= Beginning of Section =

(** What the tree looks like after a call that touched the file [file] and made
    directories on the way to it. *)
Definition only_touches (fs fs' : tree) (root es : list gostring) : Prop :=
  ∀ q, q ≠ root ++ es → fs' !! q = fs !! q ∨
    (fs !! q = None ∧ is_dir fs' q ∧ ∃ pre, pre ≠ [] ∧ pre `prefix_of` removelast es ∧ q = root ++ pre).

Lemma snoc_not_prefix (pre init : list gostring) name :
  pre `prefix_of` init → pre ≠ init ++ [name].
Proof. intros [k ->] Heq. apply (f_equal length) in Heq. revert Heq. len_lia. Qed.

Lemma grows_not_file fs fs' root es :
  grows_dirs fs fs' root (removelast es) → fs' !! (root ++ es) = fs !! (root ++ es).
Proof.
  intros Hg. destruct (Hg (root ++ es)) as [?|(_ & _ & pre & Hne & Hpre & Heq%app_inv_head)]; [done|].
  exfalso. destruct es as [|e es _] using rev_ind; [by subst pre|].
  rewrite removelast_last in Hpre. by apply (snoc_not_prefix pre es e).
Qed.

Lemma grows_then_touches fs fs1 fs2 root init name :
  grows_dirs fs fs1 root init → (∀ q, q ≠ root ++ init ++ [name] → fs2 !! q = fs1 !! q) →
  only_touches fs fs2 root (init ++ [name]).
Proof.
  intros Hg H2 q Hq. rewrite removelast_last. rewrite H2 by done.
  destruct (Hg q) as [?|(Hn & Hd & Hp)]; [by left|right]. split_and!; [done| |done].
  unfold is_dir. by rewrite H2.
Qed.

Lemma open_create_spec fs path fs' :
  open_create fs path = Ret fs' →
  fs' !! path = Some (Inode (KFile []) (owner fs path).1 (owner fs path).2) ∧
  ∀ q, q ≠ path → fs' !! q = fs !! q.
Proof.
  unfold open_create, owner. intros H.
  destruct (fs !! path) as [[[] u g]|]; injection H as <- || done.
  all: split; [by rewrite lookup_insert_eq|intros q ?; by rewrite lookup_insert_ne].
Qed.

Lemma open_create_kind fs path fs' :
  open_create fs path = Ret fs' →
  match fs !! path with Some i => ∃ data, i_kind i = KFile data | None => True end.
Proof. unfold open_create. destruct (fs !! path) as [[[] u g]|]; intros H; [by eexists|done..]. Qed.

Lemma fchown_spec fs path i uid gid :
  fs !! path = Some i →
  fchown fs path uid gid !! path = Some (Inode (i_kind i) uid gid) ∧
  ∀ q, q ≠ path → fchown fs path uid gid !! q = fs !! q.
Proof.
  intros H. unfold fchown. split; [by rewrite lookup_alter_eq, H|]. intros q ?. by rewrite lookup_alter_ne.
Qed.

(** Writing the text and handing the file over. *)
Lemma write_spec fs path text u g (is_user : bool) uid gid :
  fs !! path = Some (Inode (KFile []) u g) →
  let fs' := (if is_user then fchown (pwrite fs path text) path uid gid else pwrite fs path text) in
  fs' !! path = Some (Inode (KFile text) (if is_user then uid else u) (if is_user then gid else g)) ∧
  ∀ q, q ≠ path → fs' !! q = fs !! q.
Proof.
  intros H. cbv zeta. pose proof (on_data_eq (λ old, text ++ drop (length text) old) _ _ _ _ _ H) as Hp.
  cbv beta in Hp. rewrite drop_nil, app_nil_r in Hp. destruct is_user.
  - destruct (fchown_spec _ _ _ uid gid Hp) as [H1 H2]. split; [exact H1|].
    intros q Hq. unfold pwrite. rewrite H2 by done. by apply on_data_ne.
  - split; [exact Hp|]. intros q Hq. by apply on_data_ne.
Qed.

(** The part of the text that fits on the disk. *)
Definition fits (room : option nat) (text : list byte) : list byte :=
  match room with None => text | Some n => take n text end.

Lemma accepted_spec room text :
  match accepted room text with
  | Ret data => data = fits room text
  | Err _ => text ≠ [] ∧ fits room text = []
  | Panic => False
  end.
Proof. destruct room as [[|n]|]; [|done..]. by destruct text. Qed.

(** What is found at the file's place afterwards. A file that was there keeps
    its owner when the call is made for root; for a file that was there and a
    call made for the frame's user the owner is one of the two. *)
Definition file_outcome (is_user : bool) (before : option inode) (room : option nat)
    (text : list byte) (after : option inode) (res : tool_result) : Prop :=
  match res with
  | Created _ | TimedOut =>
      ∃ u g, after = Some (Inode (KFile (fits room text)) u g) ∧
        (fits room text = text → res = TimedOut ∨ res = Created (length text)) ∧
        match before with
        | None => (u, g) = if is_user then (7575, 7575) else (0, 0)
        | Some i => (u, g) = (i_uid i, i_gid i) ∨ is_user = true ∧ (u, g) = (7575, 7575)
        end
  | WriteError =>
      (text ≠ [] ∧ fits room text = []) ∧
      after = Some (Inode (KFile []) (from_option i_uid 0 before) (from_option i_gid 0 before))
  | _ => after = before
  end.


(** ** Lemmas: occurrences *)

Lemma Index_some s sep i :
  IndexOf s sep = Some i →
  (∃ pre post, s = pre ++ sep ++ post ∧ length pre = i) ∧
  ∀ pre post, s = pre ++ sep ++ post → (i ≤ length pre)%nat.
Proof.
  revert i. induction s as [|c s IH]; intros i H; cbn [IndexOf] in H.
  - destruct (HasPrefix [] sep) eqn:Hp; [|done]. injection H as <-.
    apply HasPrefix_true in Hp as [post Hp]. split; [by exists [], post|lia].
  - destruct (HasPrefix (c :: s) sep) eqn:Hp.
    + injection H as <-. apply HasPrefix_true in Hp as [post Hp]. split; [by exists [], post|lia].
    + apply fmap_Some in H as (j & Hj & ->). apply IH in Hj as [(pre & post & -> & <-) Hmin].
      split; [by exists (c :: pre), post|]. intros pre' post' Heq.
      destruct pre' as [|d pre'].
      * exfalso. apply not_true_iff_false in Hp. apply Hp, HasPrefix_true. by exists post'.
      * injection Heq as <- Heq. apply Hmin in Heq. cbn. lia.
Qed.

Lemma Index_none s sep : IndexOf s sep = None → ∀ pre post, s ≠ pre ++ sep ++ post.
Proof.
  induction s as [|c s IH]; intros H pre post Heq; cbn [IndexOf] in H.
  - destruct (HasPrefix [] sep) eqn:Hp; [done|]. apply not_true_iff_false in Hp. apply Hp, HasPrefix_true.
    destruct pre; [by exists post|done].
  - destruct (HasPrefix (c :: s) sep) eqn:Hp; [done|]. apply fmap_None in H.
    destruct pre as [|d pre].
    + apply not_true_iff_false in Hp. apply Hp, HasPrefix_true. by exists post.
    + injection Heq as -> Heq. by eapply IH.
Qed.
(** The ID in a request to delete a snap is not checked, unlike those in a request to
    create a frame: with dots it names any subvolume below the data directory. *)
Lemma delete_snap_escapes :
  JoinPath (abs_path example_dir) (bs "../fs/alice/frame") = bs "/data/fs/alice/frame" ∧
  validSnapID (bs "../fs/alice/frame") = false ∧
  handleDeleteSnap (text_ok := λ _, True) (abs_path example_dir) no_fault
    (MkWorld (MkDisk ∅ {[abs_path example_dir]}) {[bs "/data/fs/alice/frame" := example_nodes]}) (bs "../fs/alice/frame")
  = (MkWorld (MkDisk ∅ {[abs_path example_dir]}) ∅, StatusOK).
Proof. split_and!; vm_compute; reflexivity. Qed.
(* ===== verification/SnapQueue.v ===== *)
(** * The snap queue ([src/cmd/thundersnapd/snapqueue.go])

    Captures are taken at once, under a lock, and queued; one worker indexes them in
    order and then updates the metadata of their frame. Here every thread is a sequence
    of atomic steps (what the code does while it holds a lock, or one call of its own)
    and a run is any interleaving of them: captures, forks and taints arrive in any
    order, and the worker moves at its own pace. *)

From Stdlib Require Import Strings.String.
From S2P Require Import GoSort Prelude GoStrings GoPath GoIO JsonStore FrameId Frames Sha256 SnapHash Tsc Tsm Indexer SnapFiles.

(** ** Jobs *)

Inductive componentKind := compRoot | compHome | compWork | compSubdir.

#[export] Instance kind_eq_dec : EqDecision componentKind.
Proof. solve_decision. Defined.
#[export] Instance kind_countable : Countable componentKind.
Proof.
  apply (inj_countable' (λ k, match k with compRoot => 0%nat | compHome => 1%nat | compWork => 2%nat | compSubdir => 3%nat end)
    (λ n, match n with 0%nat => compRoot | 1%nat => compHome | 2%nat => compWork | _ => compSubdir end)).
  by intros [].
Defined.

(** Jobs are shared by pointers: a job is named by its place in the order of captures. *)
Record pendingComponent := MkComp {
  kind : componentKind;
  tmpPath : gostring;
  c_taints : list gostring;
  parentJob : option nat;
  parentSnap : gostring;
}.

Record snapJob := MkJob {
  frame : gostring;
  subdir : gostring;
  comps : list pendingComponent;
  finalized : gmap componentKind gostring;
  result : gostring;
  j_err : option snap_error;
  done : bool;
}.

Definition isSubdir (j : snapJob) : bool := bool_decide (subdir j ≠ []).
(** The zero value for a component that was not captured. *)
Definition final_id (j : snapJob) (k : componentKind) : gostring := default [] (finalized j !! k).
Definition resultID (j : snapJob) : gostring := if isSubdir j then final_id j compSubdir else result j.
Definition componentTmp (j : snapJob) (k : componentKind) : gostring :=
  match list_find (λ c, kind c = k) (comps j) with Some (_, c) => tmpPath c | None => [] end.

Definition set_result (j : snapJob) (fin : gmap componentKind gostring) (res : gostring) : snapJob :=
  MkJob (frame j) (subdir j) (comps j) fin res (j_err j) (done j).
Definition set_err (j : snapJob) (e : snap_error) : snapJob :=
  MkJob (frame j) (subdir j) (comps j) (finalized j) (result j) (Some e) (done j).
Definition set_done (j : snapJob) : snapJob :=
  MkJob (frame j) (subdir j) (comps j) (finalized j) (result j) (j_err j) true.

(** ** The queue *)

Record snapQueue := MkQueue {
  jobs : list snapJob;                       (* all jobs, in the order of captures *)
  pending : list nat;
  framePendingSnap : gmap gostring nat;
}.
Definition newSnapQueue : snapQueue := MkQueue [] [] ∅.

Definition set_job (q : snapQueue) (i : nat) (j : snapJob) : snapQueue :=
  MkQueue (<[i := j]> (jobs q)) (pending q) (framePendingSnap q).

(** A new job, at the end of the queue. *)
Definition enqueueLocked (q : snapQueue) (j : snapJob) : snapQueue :=
  MkQueue (jobs q ++ [j]) (pending q ++ [length (jobs q)]) (framePendingSnap q).
Definition set_pending_snap (q : snapQueue) (fr : gostring) (i : nat) : snapQueue :=
  MkQueue (jobs q) (pending q) (<[fr := i]> (framePendingSnap q)).

(** The frames other than the job's own that wait for it. *)
Definition forkedFramesForJob (q : snapQueue) (i : nat) (fr : gostring) : list gostring :=
  (filter (λ p, p.2 = i ∧ p.1 ≠ fr) (map_to_list (framePendingSnap q))).*1.

Definition finishJob (q : snapQueue) (i : nat) : snapQueue :=
  MkQueue (alter set_done i (jobs q)) (pending q) (filter (λ p, p.2 ≠ i) (framePendingSnap q)).

(** The base of a component: what its parent job ended as, else what was recorded. *)
Definition resolve_parent (q : snapQueue) (c : pendingComponent) : gostring :=
  match parentJob c with
  | Some p =>
      let pid := match jobs q !! p with Some j => final_id j (kind c) | None => [] end in
      if bool_decide (pid ≠ []) then pid else parentSnap c
  | None => parentSnap c
  end.
(** Trimming 2^32 bytes asks the server to trim none: the length is cut to 32 bits. *)
Lemma client_trim_wraps c off : client_Trim c off (2 ^ 32) = client_Trim c off 0.
Proof. reflexivity. Qed.

(** A request in the same packet as the last option is lost: the buffer it is in goes
    away with the first phase. *)
Lemma pipelined_request_lost :
  let q := request_bytes (MkRequest requestMagic 0 nbdCmdRead 1 0 1) in
  (handleConn example_server (MkSparse 0 ∅, []) (client_hello ++ q) (Writer [] None) (length q)).1.1.2 = [].
Proof. vm_compute. reflexivity. Qed.
Lemma get_inv m i r starts :
  inv m → sessions m !! i = Some (Getting r) →
  inv (goto (GetOrCreate m r starts).1 i (GetOrCreate m r starts).2).
Proof.
  intros Hm Hi. unfold GetOrCreate. destruct (entries m !! r) as [e|] eqn:Hr.
  - destruct (inv_entries _ Hm r e Hr) as (x & Hx & Hroot & Hst). rewrite Hx.
    pose proof (inv_heap _ Hm e x Hx) as He. unfold entry_inv in He. rewrite Hst, Hroot in He.
    destruct (stopping x) eqn:Hs; cbn [fst snd].
    { apply (inv_quiet _ _ (Getting r)); try done. exists x. done. }
    rewrite (probe_current m r e x) by done. cbn [fst snd].
    destruct He as (Hcur & Hrc & Hpos & Hs0 & Hd0 & Hin).
    destruct (counts_moved (sessions m) i (Getting r) (Holding r e) e Hi) as (C1 & C2 & C3).
    cbn [holds_of stops_of removes_of] in *. rewrite Nat.eqb_refl in *.
    apply (inv_move m i (Getting r) (Holding r e) e x); try done.
    + intros e'. apply about_only; auto.
    + unfold entry_inv. cbn [stopped stopping set_count e_root refCount init sessions entries].
      rewrite Hst, Hs, Hroot, Hrc. split_and!; try done; lia.
    + cbn [session_inv heap]. eexists. split; [apply list_lookup_insert_eq; by apply lookup_lt_Some in Hx|done].
  - destruct starts; cbn [negb fst snd]; [|by apply (inv_quiet _ _ (Getting r))].
    set (e := length (heap m)). assert (heap m !! e = None) as Hnone by (apply lookup_ge_None; unfold e; lia).
    destruct (counts_moved (sessions m) i (Getting r) (Holding r e) e Hi) as (C1 & C2 & C3).
    cbn [holds_of stops_of removes_of] in *. rewrite Nat.eqb_refl in *.
    assert (∀ P, (∀ t, P t = true → about t = Some e) → count P (sessions m) = 0%nat) as Hzero.
    { intros P HP. destruct (count P (sessions m)) eqn:Hc; [done|].
      destruct (count_witness P (sessions m)) as (t & Hin & Ht); [lia|]. pose proof (inv_sessions _ Hm t Hin) as Hsi.
      specialize (HP t Ht). destruct t; try done; cbn in HP; injection HP as ->; destruct Hsi as (y & Hy & _); congruence. }
    assert (∀ t, (holds_of e t = true ∨ stops_of e t = true ∨ removes_of e t = true) → about t = Some e) as Hab.
    { intros t [H|[H|H]]; destruct t; try done; cbn in *; apply Nat.eqb_eq in H; congruence. }
    rewrite (Hzero (holds_of e)) in C1 by auto. rewrite (Hzero (stops_of e)) in C2 by auto.
    rewrite (Hzero (removes_of e)) in C3 by auto.
    destruct Hm as [He Hh Ht]. split.
    + intros r' e' Hr'. cbn [entries goto heap] in *. destruct (decide (r' = r)) as [->|Hne].
      * rewrite lookup_insert_eq in Hr'. injection Hr' as <-. eexists. split; [by apply list_lookup_middle|done].
      * rewrite lookup_insert_ne in Hr' by done. destruct (He r' e' Hr') as (x & Hx & Hx').
        exists x. split; [by apply lookup_app_l_Some|done].
    + intros e' x Hx. cbn [goto heap] in Hx. destruct (decide (e' = e)) as [->|Hne].
      * rewrite list_lookup_middle in Hx by done. injection Hx as <-.
        unfold entry_inv, new_entry. cbn [goto stopped stopping e_root refCount init sessions entries].
        rewrite lookup_insert_eq. split_and!; try done; lia.
      * assert (heap m !! e' = Some x) as Hx0.
        { apply lookup_app_Some in Hx as [Hx|[Hge Hx]]; [done|]. apply list_lookup_singleton_Some in Hx as [Hx _].
          unfold e in Hne. lia. }
        specialize (Hh e' x Hx0). unfold entry_inv in *.
        destruct (counts_other (sessions m) i (Getting r) (Holding r e) e' Hi) as (D1 & D2 & D3);
          [done|cbn; congruence|]. cbn [goto sessions entries]. rewrite D1, D2, D3.
        assert (<[r := e]> (entries m) !! e_root x = Some e' ↔ entries m !! e_root x = Some e') as Hiff.
        { destruct (decide (e_root x = r)) as [->|Hnr]; [|by rewrite lookup_insert_ne].
          rewrite lookup_insert_eq, Hr. split; congruence. }
        destruct (stopped x), (stopping x); rewrite ?Hiff; exact Hh.
    + intros u [->|Hu]%elem_of_insert_sessions.
      * cbn [session_inv goto heap]. eexists. split; [by apply list_lookup_middle|done].
      * apply (session_inv_evolves m); [apply evolves_app|by apply Ht].
Qed.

= End of Section =

» TASK DETAILS
Begin at the line above that has "MkQueue (jobs q ++" and stop after the line that has "MkQueue (alter set_done", copying each line exactly and adding nothing else.

» WRITTEN REPLY
  MkQueue (jobs q ++ [j]) (pending q ++ [length (jobs q)]) (framePendingSnap q).
Definition set_pending_snap (q : snapQueue) (fr : gostring) (i : nat) : snapQueue :=
  MkQueue (jobs q) (pending q) (<[fr := i]> (framePendingSnap q)).

(** The frames other than the job's own that wait for it. *)
Definition forkedFramesForJob (q : snapQueue) (i : nat) (fr : gostring) : list gostring :=
  (filter (λ p, p.2 = i ∧ p.1 ≠ fr) (map_to_list (framePendingSnap q))).*1.

Definition finishJob (q : snapQueue) (i : nat) : snapQueue :=
  MkQueue (alter set_done i (jobs q)) (pending q) (filter (λ p, p.2 ≠ i) (framePendingSnap q)).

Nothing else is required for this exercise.